**GOAL OF THE EXERCISE**
All lines of the material that contain "exact" must be copied out.

**GIVEN RECORDS**
(** A flat array: the rows go to the destination ranks in rank order. *)
Lemma GatherArray_flat_run_at (c : ascii) (sz : nat) (ts : list nat)
  (rws : nat * X -> list row) :
  c <> "O"%char -> c <> "V"%char ->
  run (map (fun ix => GatherArray_nd (DScalar c sz) ts (rws ix)
                        (mk_Comm (fst ix) n) root) ixs)
  = map (fun ix =>
           Ok (if is_dest root (mk_Comm (fst ix) n)
               then MArray (mk_ndarray (DScalar c sz) ts (concat (map rws ixs)))
               else MNone)) ixs.
Proof.
  intros HO HV. cbn [GatherArray_nd]. unfold GatherArray_body.
  cbn [bind call rows arr_dtype tshape shape].
  rewrite run_allgather by exact Hw.
  rewrite run_allgather by exact Hw.
  erewrite run_ext.
  2:{ intros ix Hin. unfold as_seq.
      rewrite (decode_all_map as_shape _ (fun ix' => length (rws ix') :: ts))
        by (intros; rewrite deliver_shape; apply as_shape_shape_msg).
      rewrite (decode_all_map as_dtype _ (fun _ => DScalar c sz))
        by reflexivity.
      cbn [expect bind]. unfold ixs. cbn [map dtype_char].
      replace (Ascii.eqb c "V") with false
        by (symmetry; now apply Ascii.eqb_neq).
      replace (is_object (DScalar c sz)) with false.
      2:{ symmetry. unfold is_object, dtype_O. cbn [dtype_eqb].
          apply andb_false_iff. left. now apply Ascii.eqb_neq. }
      rewrite !existsb_map_false.
      2:{ intros x _. now rewrite dtype_eqb_refl. }
      2:{ intros x _. cbn [tl]. now rewrite list_eqb_nat_refl. }
      reflexivity. }
  rewrite (run_bcast ixs Hw _ _ 0 ix0 eq_refl).
  erewrite run_ext.
  2:{ intros ix Hin.
      replace (unpack2
                 (deliver (fst ix)
                    (if is_dest root (mk_Comm (fst ix0) n)
                     then MTuple [MBool false; MBool false]
                     else MTuple [MNone; MNone])))
        with (Some (if is_dest root (mk_Comm (fst ix0) n)
                    then (MBool false, MBool false) else (MNone, MNone)))
        by (destruct (is_dest root (mk_Comm (fst ix0) n)); reflexivity).
      cbn [expect bind].
      replace (truthy (fst (if is_dest root (mk_Comm (fst ix0) n)
                            then (MBool false, MBool false)
                            else (MNone, MNone))))
        with false by (destruct (is_dest root (mk_Comm (fst ix0) n)); reflexivity).
      replace (truthy (snd (if is_dest root (mk_Comm (fst ix0) n)
                            then (MBool false, MBool false)
                            else (MNone, MNone))))
        with false by (destruct (is_dest root (mk_Comm (fst ix0) n)); reflexivity).
      reflexivity. }
  rewrite (run_allreduce_SUM ixs Hw _ (fun ix => nat_msg (length (rws ix)))
             (Z.of_nat (fold_right Nat.add 0
                          (map (fun ix => length (rws ix)) ixs))))
    by apply sum_msgs_nat.
  erewrite run_ext.
  2:{ intros ix Hin.
      match goal with |- context [MInt (Z.of_nat ?k)] =>
        change (MInt (Z.of_nat k)) with (nat_msg k) end.
      rewrite as_nat_nat_msg. cbn [expect bind]. reflexivity. }
  rewrite run_allgather by exact Hw.
  erewrite run_ext.
  2:{ intros ix Hin. unfold as_seq.
      rewrite (decode_all_map as_int _
                 (fun ix' => Z.of_nat (length (rws ix'))))
        by reflexivity.
      cbn [expect bind]. reflexivity. }
  assert (Hg : gather_reply
                 (mk_buf (duplicity ts * dtype_itemsize (DScalar c sz))
                    (rows (np_empty
                             (fold_right Nat.add 0
                                (map (fun ix => length (rws ix)) ixs))
                             ts (DScalar c sz))))
                 (map (fun ix => mk_buf
                                   (duplicity ts * dtype_itemsize (DScalar c sz))
                                   (rws ix)) ixs)
                 (map (fun ix => Z.of_nat (length (rws ix))) ixs)
                 (offsets_of (map (fun ix => Z.of_nat (length (rws ix))) ixs))
               = RMsg (MBuffer (concat (map rws ixs)))).
  { unfold np_empty. cbn [rows].
    pose proof (gather_reply_concat
                  (duplicity ts * dtype_itemsize (DScalar c sz))
                  (fold_right Nat.add 0 (map (fun ix => length (rws ix)) ixs))
                  (repeat (uninit (DScalar c sz)) (duplicity ts))
                  (map (fun ix => mk_buf
                                    (duplicity ts * dtype_itemsize (DScalar c sz))
                                    (rws ix)) ixs)) as Hg.
    rewrite !map_map in Hg. cbn [records] in Hg. apply Hg.
    - apply Forall_forall. intros s Hs. apply in_map_iff in Hs.
      now destruct Hs as [ix' [<- _]].
    - now rewrite length_concat_sum. }
  destruct root as [rt|].
  - rewrite run_Gatherv by exact Hw.
    rewrite <- run_ret. apply run_ext. intros ix Hin.
    cbn [is_dest rank root_in] in Hroot |- *.
    replace (Nat.ltb rt (length ixs)) with true
      by (symmetry; apply Nat.ltb_lt; exact Hroot).
    destruct (Nat.eqb (fst ix) rt) eqn:E; [|reflexivity].
    unfold ixs in Hg |- *. now rewrite Hg.
  - rewrite run_Allgatherv by exact Hw.
    rewrite <- run_ret. apply run_ext. intros ix Hin.
    unfold ixs in Hg |- *. now rewrite Hg.
Qed.
Lemma gather_fields_run_at (fs : list (string * dtype)) (ts : list nat)
  (rws : nat * X -> list row) :
  NoDup (map fst fs) ->
  Forall (fun nd => gathered_at root n ixs ts (snd nd)) fs ->
  (forall ix, In ix ixs -> Forall (row_ok (DStruct fs) ts) (rws ix)) ->
  forall todo donefs,
    fs = donefs ++ todo ->
    run (map (fun ix =>
                gather_fields
                  (map (fun nd =>
                          (fst nd,
                           GatherArray_nd (snd nd) ts
                             (map (map (get_field (fst nd))) (rws ix))
                             (mk_Comm (fst ix) n) root)) fs)
                  (is_dest root (mk_Comm (fst ix) n)) (map fst todo)
                  (gather_state_at (is_dest root (mk_Comm (fst ix) n))
                     (DStruct fs) ts (map fst donefs)
                     (concat (map rws ixs)))) ixs)
    = map (fun ix =>
             Ok (gather_state_at (is_dest root (mk_Comm (fst ix) n))
                   (DStruct fs) ts (map fst fs) (concat (map rws ixs)))) ixs.
Proof.
  intros Hnd Hfs Hrows.
  induction todo as [|[name d'] todo IH]; intros donefs E.
  - rewrite app_nil_r in E. subst donefs. cbn [map gather_fields].
    exact (run_ret (fun ix => gather_state_at
                                (is_dest root (mk_Comm (fst ix) n))
                                (DStruct fs) ts (map fst fs)
                                (concat (map rws ixs))) ixs).
  - assert (Hin : In (name, d') fs).
    { rewrite E. apply in_or_app. right. now left. }
    cbn [map gather_fields fst].
    erewrite run_ext.
    2:{ intros ix _.
        rewrite (assoc_map_snd
                   (fun nm dd => GatherArray_nd dd ts
                                   (map (map (get_field nm)) (rws ix))
                                   (mk_Comm (fst ix) n) root)).
        rewrite (In_assoc name fs d' Hnd Hin). reflexivity. }
    rewrite Forall_forall in Hfs. pose proof (Hfs _ Hin) as Hd'.
    cbn [snd] in Hd'.
    specialize (Hd' (fun ix => map (map (get_field name)) (rws ix))).
    refine (eq_trans (run_bind_ok _ _ _ ixs (Hd' _)) _).
    + intros ix Hix. apply Forall_forall. intros r Hr.
      apply in_map_iff in Hr. destruct Hr as [r0 [<- Hr0]].
      pose proof (Hrows ix Hix) as Hrw. rewrite Forall_forall in Hrw.
      destruct (Hrw _ Hr0) as [Hlen Hcells]. split.
      * now rewrite length_map.
      * apply Forall_forall. intros c Hc. apply in_map_iff in Hc.
        destruct Hc as [c0 [<- Hc0]]. rewrite Forall_forall in Hcells.
        exact (has_dtype_field fs name d' c0 Hnd Hin (Hcells _ Hc0)).
    + refine (eq_trans _ (IH (donefs ++ [(name, d')]) _)).
      2:{ now rewrite <- app_assoc. }
      apply run_ext. intros ix _. unfold gather_state_at.
      destruct (is_dest root (mk_Comm (fst ix) n)); [|reflexivity].
      rewrite concat_map_map. unfold setitem_field.
      unfold shape. cbn [rows tshape arr_dtype]. rewrite !length_map.
      rewrite list_eqb_nat_refl. do 3 f_equal.
      rewrite zip_with_map. apply map_ext. intros r.
      rewrite zip_with_map. apply map_ext. intros c.
      rewrite map_app. cbn [map fst]. now rewrite filled_snoc.
Qed.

**EXERCISE ANSWER**
  rewrite run_allgather by exact Hw.
  rewrite run_allgather by exact Hw.
  rewrite run_allgather by exact Hw.
  - rewrite run_Gatherv by exact Hw.
      by (symmetry; apply Nat.ltb_lt; exact Hroot).
  - rewrite run_Allgatherv by exact Hw.
    exact (run_ret (fun ix => gather_state_at
        exact (has_dtype_field fs name d' c0 Hnd Hin (Hcells _ Hc0)).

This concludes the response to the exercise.